This is nutty even for true QAnon believers, and I can’t help but make one historical connection here: On Oct. 22, 1844, thousands devoted to the teachings of Biblical scholar William Miller stood on a rock at a farm outside Hampton, New York, and elsewhere, waiting for Jesus to return and whisk them to heaven.

They waited a long time. Some were so sure they had given up all of their possessions except the diaphanous “Ascension Robes” on their backs, convinced they would no longer need earthly things. The event was called the “Great Disappointment,” but their despair didn’t stop some Millerites from continuing to believe; the Seventh Day Adventists, and other churches, emerged from the movement.

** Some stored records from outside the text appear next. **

(* ===== verification/Book.v ===== *)
(** * The order book

    [src/src/book.rs], lines 442 to 925: two level indexes over one slab of
    order slots, with the id index and the per-user counters.  Cancelled and
    filled orders stay in their level as tombstones until they are reclaimed.

    The abstract book is [queue]: for each side and price, the list of live
    orders in time priority.  [book_ok] is the representation invariant; every
    operation preserves it and acts on the queues as its documentation says. *)

From S2P Require Import Prelude Types Strategy LevelIndex.

Record OrderBook := mkBook {
  pool : OrderPool;
  bids : LevelIndex;
  asks : LevelIndex;
  locate : gmap Z nat;
  user_counts : gmap Z Z
}.

Module OrderBook.

(** [OrderBook::with_capacity] and [OrderBook::new]. *)
Definition new : OrderBook :=
  mkBook OrderPool.with_capacity LevelIndex.new LevelIndex.new ∅ ∅.

Definition user_open_orders (b : OrderBook) (user : UserId) : Z :=
  default 0 (user_counts b !! user).

Definition count_user (counts : gmap Z Z) (user : UserId) (delta : Z) : outcome (gmap Z Z) :=
  if user =? 0 then Ret counts
  else if delta =? 1 then
    let! n := expect (checked_add U32_MAX (default 0 (counts !! user)) 1)
                "per-user order count overflow" in
    Ret (<[user := n]> counts)
  else if delta =? -1 then
    let! e := expect (counts !! user) "missing per-user count for live order" in
    let! n := expect (checked_sub e 1) "per-user order count underflow" in
    Ret (if n =? 0 then delete user counts else <[user := n]> counts)
  else Panic "unsupported user-count delta".
Lemma finalize_ok e o (rem : Qty) :
  let o' := Order.set_remaining o rem in
  book_inv (book e) -> order_ok o' -> 0 <= rem <= o_quantity o -> o_quantity o <= U64_MAX ->
  resting (book e) (o_id o) = None ->
  (o_tif o = Gtc -> sumZ o_remaining (queue (book e) (o_side o) (o_price o)) + rem <= U64_MAX) ->
  used (book e) < U32_MAX ->
  exists b, finalize e o' = Ret (with_book e b,
      (o_id o, status_of (o_quantity o) (o_quantity o - rem) (rests o rem false), o_quantity o - rem,
       rests o rem false)) /\ book_inv b /\ used b <= used (book e) + 1 /\
    (forall p, queue b (o_side o) p = queue (book e) (o_side o) p ++
       (if rests o rem false && (p =? o_price o) then [o'] else [])) /\
    (forall p, queue b (opposite (o_side o)) p = queue (book e) (opposite (o_side o)) p).
Proof.
  intros o' Hb Hok Hrem Hq Hf Hl Hu. unfold finalize, o'. cbn [Order.set_remaining o_quantity o_remaining o_id o_type o_tif].
  rewrite wrap64_small by (unfold_width; lia).
  destruct (Z.eqb_spec rem 0) as [->|Hnz].
  - exists (book e). unfold status_of, rests. rewrite Z.sub_0_r, Z.eqb_refl. cbn [Z.ltb Z.compare andb negb].
    split_and!; try done; [by destruct e | lia|]. intros p. by rewrite app_nil_r.
  - assert ((o_quantity o - rem =? o_quantity o) = false) as Hne by (apply Z.eqb_neq; lia).
    assert ((0 <? rem) = true) as Hpos by (apply Z.ltb_lt; lia).
    unfold status_of, rests, is_filled_status. rewrite Hne, Hpos. cbn [negb andb].
    destruct (decide (o_type o = Limit /\ o_tif o = Gtc)) as [[Ht Hg]|Hng].
    + rewrite Ht, Hg.
      destruct (insert_spec (book e) (Order.set_remaining o rem)) as (b & _ & -> & Hb' & [He1 He2] & Hu'); try done.
      * cbn. lia.
      * cbn. specialize (Hl Hg). lia.
      * exists b. cbn [obind]. split_and!; try done.
        -- intros p. cbn in He1, He2. destruct (Z.eqb_spec p (o_price o)) as [->|Hp]; [done|].
           rewrite app_nil_r. apply He2. congruence.
        -- intros p. cbn in He2. apply He2. intros [= H _]. by destruct (o_side o).
    + exists (book e).
      assert (match o_type o, o_tif o with Limit, Gtc => true | _, _ => false end = false) as Hm
        by (destruct (o_type o), (o_tif o); try done; exfalso; by apply Hng).
      rewrite Hm. cbn [andb]. split_and!; try done; [|lia|intros p; by rewrite app_nil_r].
      destruct (o_type o), (o_tif o); try done; by destruct e.
Qed.

Lemma submit_into_ok e order trades : submit_pre e order ->
  exists e' ts res, submit_into e order trades = Ret (e', trades ++ ts, res) /\
    submit_post e e' order trades ts res.
Proof.
  intros [Hst Hb Hok Hseq Hfresh Hlevel Hside Hroom].
  assert (wrap64 (seq e + 1) = seq e + 1) as Hsq by (apply wrap64_small; unfold_width; lia).
  unfold submit_into. fold (advanced e).
  change (Order.set_remaining (Order.set_timestamp order (seq (advanced e))) (o_quantity order))
    with (stamped e order).
  change (book (advanced e)) with (book e).
  pose proof (stamped_ok e order Hok) as Hsok.
  destruct (apply_budget_ok (book e) (stamped e order) Hb Hsok) as (r & Hr & HR). rewrite Hr. cbn [obind].
  destruct r as [[o budget]|].
  2:{ exists (advanced e), [], (o_id order, Rejected, 0, false). rewrite app_nil_r. split; [done|].
      split_and!; try done; [cbn; lia|]. left. split_and!; try done. by left. }
  destruct HR as (Hsame & Hook & Hbud & Hnb & Hbt & _).
  pose proof Hsame as (S1 & S2 & S3 & S4 & S5 & S6 & S7 & S8). cbn in S1, S2, S3, S4, S5, S6, S7, S8.
  rewrite fok_short_ok; [|done|by rewrite S4]. cbn [obind].
  destruct (match o_tif o with Fok => reachable_qty (book e) o <? o_remaining o | _ => false end) eqn:Hshort.
  { exists (advanced e), [], (o_id o, Rejected, 0, false). rewrite app_nil_r. split; [done|].
    split_and!; try done; [cbn; lia|]. left. split_and!; try done; [by rewrite S1|]. right. exists o, budget.
    destruct (o_tif o) eqn:Ht; try done. apply Z.ltb_lt in Hshort. split_and!; try done. lia. }
  set (st := mkCross (book e) (o_remaining o) trades budget []).
  pose proof Hook as (_ & _ & _ & _ & Oq & Or & _).
  assert (cross_ok st) as Hcok by (by split).
  destruct (cross_facts (advanced e) Hst o st Hcok)
    as (st' & stopped & ts & -> & Hrun & Hok' & Hoth & v & Hrun0 & Hsteps & Hexit). cbn [obind fst snd].
  assert (view_of o st = start_view e order trades budget) as Hv.
  { unfold view_of, start_view. cbn. by rewrite S4, S7. }
  rewrite Hv in *.
  pose proof (run_trades _ _ _ _ _ Hrun) as Htr. cbn in Htr.
  destruct Hok' as (Hb' & Hr' & _). unfold is_u64 in Hr'.
  assert (c_remaining st' <= o_quantity order) as Hle.
  { pose proof (run_qty _ _ _ _ _ Hrun) as Hq. cbn in Hq.
    assert (0 <= sumZ t_quantity ts); [|lia]. apply sumZ_nonneg.
    eapply Forall_impl; [apply (run_ok _ _ _ _ _ Hrun)|]. unfold trade_ok. naive_solver lia. }
  set (e1 := mkEngine (c_book st') (strategy e) (seq e + 1) (stp e) (c_stp st')).
  assert (forall b res, book_inv b ->
    (forall p, queue b (o_side o) p = queue (c_book st') (o_side o) p ++
      (if rests o (c_remaining st') stopped && (p =? o_price o)
       then [Order.set_remaining o (c_remaining st')] else [])) ->
    (forall p, queue b (opposite (o_side o)) p = queue (c_book st') (opposite (o_side o)) p) ->
    res = (o_id order, status_of (o_quantity order) (o_quantity order - c_remaining st')
             (rests o (c_remaining st') stopped), o_quantity order - c_remaining st',
           rests o (c_remaining st') stopped) ->
    submit_crossed e (with_book e1 b) order o trades ts budget v (view_of o st') stopped res) as Hfin.
  { intros b res Hbb Hown Hmk Hres. split; try done.
    - intros Ht. rewrite Ht in Hshort. apply Z.ltb_ge in Hshort. lia.
    - intros q p. cbn. rewrite (ladder_queue _ _ _ _ Hb'), S4 in *. by rewrite Hmk.
    - intros p. cbn. rewrite <-S4, Hown. by rewrite (proj1 Hoth). }
  destruct Hoth as [Hown Hused]. destruct stopped.
  - assert (0 < c_remaining st') as Hpos by (by eapply (cexit_stopped (advanced e) o) in Hexit).
    eexists (with_book e1 (c_book st')), ts, _. split.
    + rewrite Htr. unfold with_book, e1. cbn. rewrite Hsq. reflexivity.
    + split_and!; try done; [change (used (c_book st') <= used (book e) + 1); rewrite Hused; cbn; lia|]. right. exists o, budget, v, (view_of o st'), true.
      apply Hfin; try done; [intros p; by rewrite app_nil_r|]. cbn. unfold status_of, is_filled_status.
      rewrite wrap64_small, S6, S1 by (unfold_width; lia).
      by rewrite (proj2 (Z.eqb_neq (o_quantity order - c_remaining st') (o_quantity order))) by lia.
  - destruct (finalize_ok e1 o (c_remaining st')) as (b & Hf & Hbb & Hub & Hq1 & Hq2).
    + done.
    + apply set_remaining_ok; [done|lia].
    + lia.
    + unfold is_u64 in Oq. lia.
    + rewrite S1. eapply (cross_fresh (advanced e) o st st'); try done. by rewrite Hv.
    + intros Hg. cbn. rewrite Hown. cbn.
      assert (o = stamped e order) as Heq.
      { destruct (is_budget (o_tif (stamped e order))) eqn:Hbg; [by specialize (Hbt eq_refl)|]. by apply Hnb. }
      rewrite Heq. cbn. lia.
    + cbn. rewrite Hused. cbn. lia.
    + eexists (with_book e1 b), ts, _. split.
      * unfold advanced. cbn [strategy seq stp]. rewrite Hsq. fold e1. rewrite Hf.
        cbn [obind fst snd]. rewrite Htr. reflexivity.
      * split_and!; try done; [cbn in Hub |- *; rewrite Hused in Hub; cbn in Hub; lia|].
        right. exists o, budget, v, (view_of o st'), false. apply Hfin; try done. by rewrite S1, S6.
Qed.

Lemma submit_ok e order : submit_pre e order ->
  exists e' rep, submit e order = Ret (e', rep) /\
    submit_post e e' order [] (sr_trades rep)
      (sr_order_id rep, sr_status rep, sr_filled rep, sr_resting rep).
Proof.
  intros Hpre. destruct (submit_into_ok e order [] Hpre) as (e' & ts & [[[id status] filled] rs] & E & H).
  unfold submit. rewrite E. eexists _, _. split; [done|]. done.
Qed.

Item: Global greenhouse emissions are back, after a decline during the pandemic. Scientists estimate we have just 11 years, if we continue burning carbon at the current rate, before the world tips over into catastrophic warming. That’s the warning in the Global Carbon Budget report, released at the U.N. Climate Summit in Glasgow. Last year, emissions dropped 5.4% because of the pandemic. This year, they’re exceeding 2019 levels. One researcher called this a “reality check” for anyone hoping a year of social and economic upheaval would shake the world from its climate complacency.

So, this is now.

Let’s break it down.

The alarming thing about the 1776 Project PAC throwing its weight behind local school board candidates is that these positions are traditionally nonpartisan and filled by individuals with little incentive other than public service. Now, like much of everything else in public life, these positions have been politicized to the degree that they are in the forefront of the culture war now tearing us apart.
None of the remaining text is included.